(* ===== verification/SealCliProps.v ===== *)
(** * What the command-line tool of users guarantees

    Its commands compose through the texts that they print: what [encrypt-*]
    prints, with the keys that [extract] prints, is what [decrypt] and
    [symmetric-decrypt] need; and [fetch-keys] asks no more key servers than
    it must. *)

From Stdlib Require Import NArith Lia.
From S2P Require Import Prelude Utils Primitives Dem Elgamal Ibe Seal SealTheory Common Chain.
From S2P Require Import Options KeyServer RequestJson SealCli.

(** Encodings that are read back. *)
Class BcsLaws (T : Type) `{Bcs T} : Prop :=
  bcs_round_trip t b : bcs_to_bytes t = Ok b → bcs_from_bytes b = Ok t.

Class HexLaws `{Encodings} : Prop :=
  hex_round_trip b : hex_decode (hex_encode_with_format b) = Some b.

Section theory.
  Context {sym : Symmetric} {sym_laws : SymmetricLaws} {crv : Curve} {crv_laws : CurveLaws}
    {sui : SuiTypes} {encs : Encodings} {hex_laws : HexLaws} {tools : UserTools}
    {obj_laws : BcsLaws EncryptedObject} {g1_laws : BcsLaws G1Element}
    {R : Type} {rng : AllowedRng R} {rng_laws : RngLaws R}.

Lemma parse_serializable_print {T E : Type} `{BcsLaws T} (t : T) (s : string) :
  serializable_to_string (E := E) t = Ok s → parse_serializable DefaultEncoding s = Ok t.
Proof.
  unfold serializable_to_string, parse_serializable. intros (b & Hb & [= <-])%bind_ok_inv.
  unfold default_encode, DefaultEncoding, prefixed_hex. cbn [encode decode].
  rewrite hex_round_trip. simpl. destruct (bcs_to_bytes t) eqn:Ht; [|done..].
  injection Hb as ->. by apply bcs_round_trip.
Qed.

Lemma encoded_byte_array_print n b :
  length b = n → encoded_byte_array_from_str n (default_encode b) = Ok b.
Proof.
  intros <-. unfold encoded_byte_array_from_str, default_encode, DefaultEncoding, prefixed_hex.
  cbn [encode decode]. rewrite hex_round_trip. simpl. by rewrite Nat.eqb_refl.
Qed.

(** The key that [seal_encrypt] returns is the one of the ciphertext. *)
Lemma seal_encrypt_key package_id id key_servers pks t input (r r' : R) obj key :
  seal_encrypt package_id id key_servers (BonehFranklinPublicKeys pks) t input r
    = (Ok (obj, key), r') →
  eo_ciphertext obj = input_encrypt input key ∧ length key = KEY_LENGTH.
Proof.
  intros He. pose proof (seal_encrypt_spec package_id id key_servers pks t input r) as Hs.
  cbv zeta in Hs. rewrite He in Hs. cbn [fst] in Hs.
  destruct (_ || _); [done|]. destruct (negb _); [done|]. destruct (negb _); [done|].
  destruct Hs as (obj' & key' & polys & x & [= <- <-] & Henc & _ & _ & _ & _ & Hct).
  split; [done|]. destruct (enc_shares _ _ _ _ _ Henc) as (rk & _ & _ & Hk & _).
  unfold derive_key in Hk. apply bind_ok_inv in Hk as (_ & _ & [= <-]). apply sha3_256_length.
Qed.

Lemma symmetric_decrypt_encrypted input obj key :
  eo_ciphertext obj = input_encrypt input key →
  symmetric_decrypt obj key =
    match input with EPlain => Err InvalidInput | _ => Ok (plaintext_of input key) end.
Proof.
  intros Hct. pose proof (ciphertext_decrypt_encrypt input key) as Hd.
  unfold symmetric_decrypt. rewrite Hct. by destruct input.
Qed.

(** The command that encrypts an input. *)
Definition encrypt_with (input : EncryptionInput) (package_id : ObjectID) (id : list byte)
    (threshold : byte) (public_keys : list G2Element) (object_ids : list ObjectID) : Command :=
  match input with
  | EAes256Gcm message aad => EncryptAes message aad package_id id threshold public_keys object_ids
  | EHmac256Ctr message aad => EncryptHmac message aad package_id id threshold public_keys object_ids
  | EPlain => PlainKey package_id id threshold public_keys object_ids
  end.

Lemma encrypt_with_inv input package_id id t pks key_servers (s s' : R * Net) out :
  run (encrypt_with input package_id id t pks key_servers) s = (Ok out, s') →
  ∃ obj key r r', seal_encrypt package_id id key_servers (BonehFranklinPublicKeys pks) t input r
      = (Ok (obj, key), r') ∧ encryption_output (E := FastCryptoError) (obj, key) = Ok out.
Proof.
  intros H. assert (encrypt_command package_id id t pks key_servers input s = (Ok out, s')) as H'
    by (destruct input; exact H). clear H. destruct s as [r n].
  unfold encrypt_command in H'. apply st_bind_inv in H' as ([obj key] & s1 & H1 & [H2 _]%st_lift_inv).
  unfold with_thread_rng in H1. destruct (seal_encrypt _ _ _ _ _ _ r) as [o r1] eqn:He.
  injection H1 as -> _. exists obj, key, r, r1. split; [exact He|exact H2].
Qed.

(** A key that was read from what [extract] prints. *)
Definition extracted (package_id : ObjectID) (id : list byte) (msk : MasterKey)
    (usk : UserSecretKey) : Prop :=
  ∃ (s : R * Net) text, run (Extract package_id id msk) s = (Ok ("User secret key: " +:+ text), s) ∧
    parse_serializable DefaultEncoding text = Ok usk.

Lemma append_inj_l (a b c : string) : a +:+ b = a +:+ c → b = c.
Proof. induction a as [|x a IH]; simpl; [done|]. intros H. apply IH. by injection H. Qed.

Lemma extracted_inv package_id id msk usk :
  extracted package_id id msk usk → usk = extract msk (create_full_id package_id id).
Proof.
  intros (s & text & Hrun & Hp). unfold run in Hrun. apply st_lift_inv in Hrun as [He _].
  unfold extract_output in He. apply bind_ok_inv in He as (key & Hk & Heq).
  assert (key = text) as -> by (injection Heq; apply append_inj_l).
  apply parse_serializable_print in Hk. rewrite Hp in Hk. by injection Hk.
Qed.

(** Keys for some of the key servers, in any order. *)
Lemma zip_keys_lookup (P : ObjectID → UserSecretKey → Prop) ids usks ks usk :
  NoDup ids → Forall2 P ids usks →
  (hashmap_collect (zip ids usks) : gmap ObjectID UserSecretKey) !! ks = Some usk → P ks usk.
Proof.
  intros Hnd HF Hl. apply hashmap_collect_elem in Hl.
  induction HF as [|i u ids usks HP HF IH]; [by apply not_elem_of_nil in Hl|].
  simpl in Hl. apply elem_of_cons in Hl as [[= -> ->]|Hl]; [done|].
  apply NoDup_cons in Hnd as [_ Hnd]. by apply IH.
Qed.

Lemma zip_keys_count ids (usks : list UserSecretKey) key_servers :
  NoDup ids → length ids = length usks → ids ⊆ key_servers →
  length ids ≤ length (List.filter (λ ks, bool_decide (is_Some
    ((hashmap_collect (zip ids usks) : gmap ObjectID UserSecretKey) !! ks))) key_servers).
Proof.
  intros Hnd Hl Hsub. apply submseteq_length, NoDup_submseteq; [done|].
  intros ks Hks. apply list_elem_of_In, filter_In. split; [apply list_elem_of_In, Hsub, Hks|].
  apply bool_decide_eq_true. apply not_eq_None_Some. rewrite hashmap_collect_None.
  rewrite fst_zip by lia. auto.
Qed.

(** ** Properties *)

(** C31: The commands of the tool compose through what they print. What
    [encrypt-aes], [encrypt-hmac] and [plain] print for the public keys of the
    key servers' master keys is an object and a symmetric key that the tool
    reads back; [symmetric-decrypt] opens the object with that key, and refuses
    an object without a message; and [decrypt], given keys that [extract]
    printed for at least [threshold] of the key servers, in any order, prints
    the message, or for [plain] the symmetric key. *)
Theorem printed_texts_compose (input : EncryptionInput) (package_id : ObjectID) (id : list byte)
    (t : byte) (key_servers : list ObjectID) (msks : list MasterKey) (s s' : R * Net)
    (out : string) :
  NoDup key_servers →
  run (encrypt_with input package_id id t (public_key_from_master_key <$> msks) key_servers) s
    = (Ok out, s') →
  ∃ obj key obj_text key_text,
    out = "Encrypted object (bcs): " +:+ obj_text +:+ newline +:+ "Symmetric key: " +:+ key_text ∧
    parse_serializable DefaultEncoding obj_text = Ok obj ∧
    encoded_byte_array_from_str KEY_LENGTH key_text = Ok key ∧
    (∀ s1, run (SymmetricDecrypt obj key) s1 =
       (match input with
        | EAes256Gcm m _ | EHmac256Ctr m _ => Ok (symmetric_decrypt_output m)
        | EPlain => Err InvalidInput
        end, s1)) ∧
    (∀ object_ids usks s1,
       NoDup object_ids → N.to_nat (u8_val t) ≤ length object_ids →
       Forall2 (λ ks usk, ∃ i msk, key_servers !! i = Some ks ∧ msks !! i = Some msk ∧
                  extracted package_id id msk usk) object_ids usks →
       run (Decrypt obj usks object_ids) s1 = (Ok (decryption_output (plaintext_of input key)), s1)).
Proof.
  intros Hnd H. apply encrypt_with_inv in H as (obj & key & r & r' & He & Hout).
  destruct (seal_encrypt_key _ _ _ _ _ _ _ _ _ _ He) as [Hct Hlen].
  unfold encryption_output in Hout. apply bind_ok_inv in Hout as (b & Hb & [= <-]).
  exists obj, key, (default_encode b), (default_encode key). split_and!.
  - done.
  - apply (parse_serializable_print (E := FastCryptoError)). unfold serializable_to_string.
    cbn [fst] in Hb. by rewrite Hb.
  - by apply encoded_byte_array_print.
  - intros s1. unfold run. rewrite (symmetric_decrypt_encrypted _ _ _ Hct). by destruct input.
  - intros object_ids usks s1 Hids Hcount HF. unfold run.
    rewrite (seal_decrypt_of_encrypt _ _ _ _ _ _ _ _ _ _
      (hashmap_collect (zip object_ids usks)) None He).
    + by destruct input.
    + intros i ks msk usk Hi Hm Hu.
      apply (zip_keys_lookup _ _ _ _ _ Hids HF) in Hu as (j & msk' & Hj & Hm' & Hex).
      assert (i = j) as -> by exact (NoDup_lookup _ _ _ _ Hnd Hi Hj).
      rewrite Hm in Hm'. injection Hm' as ->. by apply extracted_inv.
    + etrans; [exact Hcount|]. apply zip_keys_count; [exact Hids|exact (Forall2_length _ _ _ HF)|].
      intros ks Hks. apply list_elem_of_lookup in Hks as [i Hi].
      destruct (Forall2_lookup_l _ _ _ _ _ HF Hi) as (usk & _ & j & _ & Hj & _).
      by eapply list_elem_of_lookup_2.
    + by left.
Qed.
End theory.

(** ** A tool without a network

    Encodings are the digits of countable codes; the key servers are [0x01],
    [0x02] and [0x03]. *)
Module ToyTool.
#[local] Existing Instances Toy.curve Toy.symmetric ToyChain.sui.

#[local] Instance encodings : Encodings := {
  hex_decode s := Some (bytes_of s);
  hex_encode_with_format b := String.string_of_list_byte b;
  base64 := {| Options.decode s := Some (bytes_of s);
               Options.encode b := String.string_of_list_byte b |};
}.

#[local] Instance hex_laws : HexLaws.
Proof. intros b. simpl. unfold bytes_of. by rewrite String.list_byte_of_string_of_list_byte. Qed.

(** The codes of a tree are its bits, in bytes. *)
Fixpoint bits (p : positive) : list byte :=
  match p with xH => [] | xO p => Byte.x00 :: bits p | xI p => Byte.x01 :: bits p end.
Fixpoint of_bits (b : list byte) : positive :=
  match b with
  | [] => xH
  | b :: l => if bool_decide (b = Byte.x01) then xI (of_bits l) else xO (of_bits l)
  end.

Lemma of_bits_bits p : of_bits (bits p) = p.
Proof. induction p; simpl; congruence. Qed.

#[local] Instance bcs_of_code {T C : Type} `{Countable C} (code : T → C) (of_code : C → T) : Bcs T := {
  bcs_to_bytes t := Ok (bits (countable.encode (code t)));
  bcs_from_bytes b := of_code <$> ok_or (countable.decode (of_bits b)) "invalid bytes";
}.

Lemma bcs_of_code_laws {T C : Type} `{Countable C} (code : T → C) (of_code : C → T) :
  (∀ t, of_code (code t) = t) → @BcsLaws T (bcs_of_code code of_code).
Proof.
  intros Hc t b Hb. unfold bcs_from_bytes, bcs_to_bytes, bcs_of_code in *. injection Hb as <-.
  rewrite of_bits_bits, countable.decode_encode. simpl. by rewrite Hc.
Qed.

Definition object_code (o : EncryptedObject) :=
  let 'BonehFranklinBLS12381 nonce shares randomness := eo_encrypted_shares o in
  (eo_version o, eo_package_id o, eo_id o, eo_services o, eo_threshold o,
   (nonce : byte, shares, randomness),
   match eo_ciphertext o with
   | CAes256Gcm blob aad => inl (inl (blob, aad))
   | CHmac256Ctr blob aad mac => inl (inr (blob, aad, mac))
   | CPlain => inr ()
   end).

Definition object_of_code
    (c : byte * list byte * list byte * list (list byte * byte) * byte
         * (byte * list (list byte) * list byte)
         * ((list byte * option (list byte)) + (list byte * option (list byte) * list byte) + unit)) :
    EncryptedObject :=
  let '(v, p, i, services, t, (nonce, shares, randomness), ct) := c in
  mkEncryptedObject v p i services t (BonehFranklinBLS12381 (nonce : G2Element) shares randomness)
    (match ct with
     | inl (inl (blob, aad)) => CAes256Gcm blob aad
     | inl (inr (blob, aad, mac)) => CHmac256Ctr blob aad mac
     | inr () => CPlain
     end).

Lemma object_of_object_code o : object_of_code (object_code o) = o.
Proof. by destruct o as [? ? ? ? ? [] []]. Qed.

#[local] Instance tools : UserTools := {
  Net := unit; SuiClient := unit;
  sui_client_build _ n := (inr "no network", n);
  get_dynamic_field_object _ _ _ n := (inr "no network", n);
  post_fetch_key _ _ _ n := (inr "no network", n);
  tools_json := ToyJson.json;
  SUI_MAINNET_FULLNODE := ""; SUI_TESTNET_FULLNODE := "";
  plain_hex_encode b := String.string_of_list_byte b;
  error_display _ := "";
  g2_from_byte_array _ := Err InvalidInput;
  Bcs_object := bcs_of_code object_code object_of_code;
  Bcs_scalar := bcs_of_code (T := byte) (C := byte) id id;
  Bcs_g1 := bcs_of_code (T := byte) (C := byte) id id;
  Bcs_g2 := bcs_of_code (T := byte) (C := byte) id id;
  Bcs_request := {| bcs_to_bytes _ := Err ""; bcs_from_bytes _ := Err "" |};
  Bcs_responses := {| bcs_to_bytes _ := Err ""; bcs_from_bytes _ := Err "" |};
}.

#[local] Instance object_laws : BcsLaws EncryptedObject.
Proof. apply (bcs_of_code_laws _ _ object_of_object_code). Qed.

#[local] Instance g1_laws : BcsLaws G1Element.
Proof. by apply (bcs_of_code_laws (T := byte) (C := byte) id id). Qed.

Definition servers : list ObjectID := [[Byte.x01]; [Byte.x02]; [Byte.x03]].
Definition msks : list Scalar := [Byte.x0a; Byte.x0b; Byte.x0c].
End ToyTool.

#[local] Existing Instances Toy.curve Toy.curve_laws Toy.symmetric Toy.symmetric_laws ToyChain.sui
  ToyTool.encodings ToyTool.hex_laws ToyTool.tools ToyTool.object_laws ToyTool.g1_laws.

(** A message is decrypted with the keys of the third and of the first server. *)
Lemma printed_texts_compose_witness :
  let input := EHmac256Ctr (bytes_of "hi") None in
  let keys := (λ msk, extract msk (create_full_id [Byte.x07] [Byte.x09]))
                <$> [Byte.x0c; Byte.x0a] in
  ∃ obj, run (R := list byte) (Decrypt obj keys [[Byte.x03]; [Byte.x01]]) ([], ())
         = (Ok (decryption_output (bytes_of "hi")), ([], ())).
Proof.
  intros input keys.
  assert (is_ok (run (R := list byte) (encrypt_with input [Byte.x07] [Byte.x09] Byte.x02
    (public_key_from_master_key <$> ToyTool.msks) ToyTool.servers) ([], ())).1 = true) as Hok
    by (vm_compute; reflexivity).
  destruct (run (R := list byte) _ _) as [[out|e|] s'] eqn:H; try discriminate Hok.
  assert (NoDup ToyTool.servers) as Hnd
    by (apply (bool_decide_unpack (NoDup _)); vm_compute; reflexivity).
  destruct (printed_texts_compose input [Byte.x07] [Byte.x09] Byte.x02 ToyTool.servers
    ToyTool.msks _ s' out Hnd H) as (obj & key & ot & kt & _ & _ & _ & _ & Hd).
  exists obj. apply (Hd [[Byte.x03]; [Byte.x01]] keys ([], ())).
  - apply (bool_decide_unpack (NoDup _)). vm_compute. reflexivity.
  - vm_compute. lia.
  - assert (∀ msk, extracted (R := list byte) [Byte.x07] [Byte.x09] msk
      (extract msk (create_full_id [Byte.x07] [Byte.x09]))) as Hex.
    { intros msk. exists ([], ()). eexists. split; [reflexivity|].
      apply (parse_serializable_print (E := FastCryptoError)). reflexivity. }
    constructor; [|constructor; [|constructor]].
    + exists 2, Byte.x0c. split; [reflexivity|]. split; [reflexivity|]. apply Hex.
    + exists 0, Byte.x0a. split; [reflexivity|]. split; [reflexivity|]. apply Hex.
Defined.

+-------+

◆ **WHAT NEEDS TO BE DONE**
Within the material above, copy exactly the lines from the line that holds "- intros s1." up to and including the line that holds "End theory.".

◆ **EXPECTED ANSWER**
  - intros s1. unfold run. rewrite (symmetric_decrypt_encrypted _ _ _ Hct). by destruct input.
  - intros object_ids usks s1 Hids Hcount HF. unfold run.
    rewrite (seal_decrypt_of_encrypt _ _ _ _ _ _ _ _ _ _
      (hashmap_collect (zip object_ids usks)) None He).
    + by destruct input.
    + intros i ks msk usk Hi Hm Hu.
      apply (zip_keys_lookup _ _ _ _ _ Hids HF) in Hu as (j & msk' & Hj & Hm' & Hex).
      assert (i = j) as -> by exact (NoDup_lookup _ _ _ _ Hnd Hi Hj).
      rewrite Hm in Hm'. injection Hm' as ->. by apply extracted_inv.
    + etrans; [exact Hcount|]. apply zip_keys_count; [exact Hids|exact (Forall2_length _ _ _ HF)|].
      intros ks Hks. apply list_elem_of_lookup in Hks as [i Hi].
      destruct (Forall2_lookup_l _ _ _ _ _ HF Hi) as (usk & _ & j & _ & Hj & _).
      by eapply list_elem_of_lookup_2.
    + by left.
Qed.
End theory.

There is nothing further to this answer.